Feeling lonely probably won’t kill you, but genuine social isolation might, researchers discover
Social isolation – time actually spent alone – boosts the risk of dying by about thirty per cent in people who suffered a stroke or heart attack
Feeling lonely contributes less to the risk of cardiovascular disease than recent research suggests, scientists said Tuesday, but social isolation really does increase the odds of dying after a heart attack or stroke.
The alleged link between loneliness and heart disease essentially disappears once other well-known risk factors – smoking, drinking, poor diet, lack of exercise – are factored in, according to a study that monitored nearly 480,000 men and women in Britain for seven years.
Likewise the supposed impact of feeling friendless on premature death.

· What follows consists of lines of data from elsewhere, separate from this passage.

(** The creation loop completes the pool or undoes it. *)
Lemma PoolCreate_loop_spec prefix n s0 pool arr todo :
  forall C s, building prefix n s0 pool arr C s -> length C + todo = n ->
  WP (PoolCreate_loop prefix pool arr (length C) todo)
    (fun ok s' => (oracle s = [] -> ok = true) /\
       if ok : bool then exists C', length C' = n /\ building prefix n s0 pool arr C' s'
       else restored s0 s') s.
Proof.
  induction todo as [|todo IH]; intros C s Hb Hn; simpl.
  { apply wps_ret. split; [done|]. exists C. split; [lia|done]. }
  pose proof (bu_wf _ _ _ _ _ _ _ Hb) as Hwf. pose proof (bu_arr _ _ _ _ _ _ _ Hb) as (l & Hl & Hlen & _).
  eapply wps_seq.
  { apply wp_evolves; [done|apply (api_guar _ _ (api_scheduler_create _))|by apply Create_or_oom]. }
  simpl. intros w s1 [[Hplenty [Htr Hcase]] Hev]. pose proof (ev_wf _ _ (Hev Hwf)) as Hwf1.
  destruct Hcase as [(-> & Hh & Hf)|(np & Hr & Hnfd & Hfd & Hw & (Hnp & Hnpc & Hnpn) & Hsame)].
  - change (is_null NULL) with true. eapply (wps_array_set client arr l); [by rewrite Hh|lia|]. simpl.
    eapply (wp_mono _ _ _ (fun ok s' => ok = false /\ restored s0 s')).
    2: { intros ok s' [-> Hres]. split; [intros Ho; by destruct (Hplenty Ho)|done]. }
    pose proof (undo_building _ _ _ _ _ _ _ (building_keep _ _ _ _ _ _ _ _ _ NULL Hb Hl Hwf1 Htr Hh Hf)) as Hu.
    replace (bind _ _) with
      (bind (for_workers UfsrvSchedulerDestroy arr (length C) ;; free arr ;; free pool)%prog (fun _ => Ret false))
      by by rewrite !bind_bind; f_equal; apply functional_extensionality; intros; rewrite bind_bind.
    eapply wps_seq; [exact Hu|]. simpl. intros _ s2 Hs2. by apply wps_ret.
  - rewrite (is_null_false w) by apply Hr.
    destruct (building_more _ _ _ _ _ _ _ w np Hb ltac:(lia) s1) as (l1 & Hl1 & Hlen1 & Hmore); try done.
    eapply (wps_array_set client arr l1); [done|done|]. replace (S (length C)) with (length (C ++ [Fresh w np (next_fd s)]))
      by (rewrite length_app; simpl; lia).
    eapply wp_mono; [apply (IH (C ++ [Fresh w np (next_fd s)]))|].
    + eapply Hmore; [|done]. by eapply wf_machine_store.
    + rewrite length_app. simpl. lia.
    + simpl. intros ok s' [Ho Hres]. split; [|done]. intros Hos. apply Ho. by apply Hplenty.
Qed.

(** What [UfsrvSchedulerPoolCreate] returns. *)
Definition pool_made (n : Z) prefix (s0 : st) (pool : ptr) (s : st) : Prop :=
  (pool = NULL /\ restored s0 s) \/
  (0 < n)%Z /\ exists arr C, length C = Z.to_nat n /\ building prefix (Z.to_nat n) s0 pool arr C s.

Lemma building_none n prefix s0 pool arr s :
  wf_machine s -> pool <> NULL -> arr <> NULL -> pool <> arr -> (0 < n)%Z ->
  heap s !! pool = Some (OPool (MkPool arr n 0 false)) ->
  heap s !! arr = Some (OArray (replicate (Z.to_nat n) NULL)) ->
  heap s0 !! pool = None -> heap s0 !! arr = None ->
  (forall p, p <> pool -> p <> arr -> heap s !! p = heap s0 !! p) -> fds s = fds s0 -> trace s = trace s0 ->
  building prefix (Z.to_nat n) s0 pool arr [] s.
Proof.
  intros Hwf ???? Hp Ha Hp0 Ha0 Hs Hf Ht. split; try done.
  - by rewrite Z2Nat.id by lia.
  - eexists. split; [done|]. by rewrite length_replicate.
  - apply NoDup_cons. split; [by intros ?%list_elem_of_singleton|apply NoDup_singleton].
  - apply NoDup_nil_2.
  - intros p. rewrite !elem_of_cons. intros [->|[->|?%elem_of_nil]]; done.
  - intros p. rewrite !not_elem_of_cons. intros (? & ? & _). by apply Hs.
  - by intros fd ?%elem_of_nil.
  - intros. by rewrite Hf.
Qed.

Lemma PoolCreate_spec n prefix s :
  wf_machine s ->
  WP (UfsrvSchedulerPoolCreate n prefix)
    (fun pool s' => pool_made n prefix s pool s' /\ (oracle s = [] -> (0 < n)%Z -> pool <> NULL)) s.
Proof.
  intros Hwf. pose proof (wm_alloc _ Hwf) as [Hpos Hfresh]. unfold UfsrvSchedulerPoolCreate.
  assert (Hnew : forall k, heap s !! (next_ptr s + k)%N = None) by (intros; apply Hfresh; lia).
  assert (Hn0 : heap s !! next_ptr s = None) by (apply Hfresh; lia).
  assert (Hz : next_ptr s <> NULL /\ (next_ptr s + 1)%N <> NULL) by (unfold NULL; lia). destruct Hz as [Hz Hz1].
  assert (Hne : (next_ptr s + 1)%N <> next_ptr s) by lia.
  case_bool_decide as Hn; [apply wps_ret; split; [left; by split|lia]|].
  apply wps_alloc_or_oom; [by apply Hwf|..]; intros o1.
  { intros Ho. change (is_null NULL) with true. apply wps_ret. split; [left; by split|done]. }
  intros Ho1. rewrite (is_null_false (next_ptr s)) by done.
  set (s1 := with_next_ptr _ _). assert (Hwf1 : wf_machine s1) by by apply wf_machine_new.
  apply wps_alloc_or_oom; [by apply Hwf1|..]; intros o2.
  { intros Ho. change (is_null NULL) with true. simpl. wp_steps. split; [left|by intros ?%Ho1].
    split; [done|]. split; [|done]. intros p. simpl. by rewrite delete_insert_id. }
  intros Ho2. change (next_ptr s1) with (next_ptr s + 1)%N. rewrite (is_null_false (next_ptr s + 1)) by done.
  set (s2 := with_next_ptr _ _). assert (Hwf2 : wf_machine s2) by by apply (wf_machine_new _ o2 s1).
  assert (Hp2 : heap s2 !! next_ptr s = Some (OPool (MkPool NULL 0 0 false))) by (simpl; lk).
  eapply wps_wr; [exact Hp2|]. simpl.
  set (s3 := store_cell _ _ s2). assert (Hwf3 : wf_machine s3) by by eapply wf_machine_store.
  assert (Hb : building prefix (Z.to_nat n) s (next_ptr s) (next_ptr s + 1)%N [] s3).
  { apply (building_none n); try done; try lia; simpl; [lk|lk|]. intros; lk. }
  eapply wps_seq; [apply (PoolCreate_loop_spec _ _ _ _ _ _ [] _ Hb); simpl; lia|]. simpl.
  intros ok s4 [Hok Hres]. apply wps_ret. destruct ok.
  - split; [|done]. right. split; [lia|]. destruct Hres as (C & ? & ?). eauto.
  - split; [by left|]. intros Ho. by specialize (Hok (Ho2 (Ho1 Ho))).
Qed.

(** Destroying a pool that was never started. *)
Lemma PoolDestroy_spec prefix n s0 pool arr C s :
  building prefix n s0 pool arr C s -> length C = n ->
  WP (UfsrvSchedulerPoolDestroy pool) (fun _ s' => restored s0 s') s.
Proof.
  intros Hb Hn. pose proof (bu_null _ _ _ _ _ _ _ Hb) as (? & ? & ?).
  pose proof (bu_pool _ _ _ _ _ _ _ Hb) as Hp. unfold UfsrvSchedulerPoolDestroy.
  rewrite (is_null_false pool) by done. wp_steps. unfold when, for_pool. wp_steps. rewrite Nat2Z.id, <- Hn.
  eapply wps_seq; [by eapply undo_workers|]. simpl. intros _ s1 ([o Ha] & Hp1 & Hres). rewrite Hp in Hp1. by wp_steps.
Qed.
End Pool.

(** C25.  A pool is created whole or not at all, and destruction undoes creation.
    [PoolCreate] either fails, for a count that is not positive or for want of memory
    or descriptors, having given back everything it took; or it returns a stopped
    pool of [n] distinct stopped workers, the [i]-th one named after the prefix and
    [i], each with its own descriptor, in memory that was free.  Destroying the
    pool at once restores memory and descriptors exactly. *)
Theorem pool_create_then_destroy {E : Ext} {TS : TreiberSpec E} {MS : MpscSpec E} client n prefix s :
  client_guar client -> wf_machine s ->
  wp (body client) log (UfsrvSchedulerPoolCreate n prefix)
    (fun pool s1 => pool_made n prefix s pool s1 /\
       (pool = NULL -> (n <= 0)%Z \/ oracle s <> []) /\
       wp (body client) log (UfsrvSchedulerPoolDestroy pool) (fun _ s2 => restored s s2) s1) s.
Proof.
  intros Hc Hwf. eapply wp_mono; [by apply PoolCreate_spec|]. simpl. intros pool s1 [Hm Hp]. split_and!; [done| |].
  - intros ->. destruct (decide (n <= 0)%Z); [by left|right]. intros Ho. apply Hp; [done|lia|done].
  - destruct Hm as [[-> Hres]|(? & arr & C & Hlen & Hb)]; [by apply wps_ret|by eapply PoolDestroy_spec].
Qed.

(** ** Witness *)
#[local] Existing Instances RefExt.ext RefExt.treiber RefExt.mpsc.

Lemma pool_create_then_destroy_witness :
  wp (body quiet_client) log (UfsrvSchedulerPoolCreate 2 (Some "io"%string))
    (fun pool s1 => pool_made 2 (Some "io"%string) boot pool s1 /\
       (pool = NULL -> (2 <= 0)%Z \/ oracle boot <> []) /\
       wp (body quiet_client) log (UfsrvSchedulerPoolDestroy pool) (fun _ s2 => restored boot s2) s1) boot.
Proof.
  apply (pool_create_then_destroy quiet_client 2 (Some "io"%string) boot).
  - apply quiet_guar.
  - apply boot_wf.
Defined.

Social isolation, but not loneliness … remained as an independent risk factor for mortality
But even after bad lifestyle habits are taken into consideration, social isolation – time actually spent alone – boosted the risk of dying by about thirty per cent in people who suffered a stroke or heart attack, according to the study, published in Heart, a medical journal.
“Social isolation, but not loneliness … remained as an independent risk factor for mortality,” the researchers, led by Christian Hakulinen, a professor at the University of Helsinki, concluded.
Earlier efforts to tease out the influence of a solitary existence on cardiovascular disease and heart-related mortality had produced mixed results, in part due to the relatively small number of people covered.
For the new study, Hakulinen and his team drew from the so-called Biobank cohort, in which 479,054 people aged 40 to 69 were monitored for seven years.
“To the best of our knowledge, our study is the largest on the topic,” they wrote.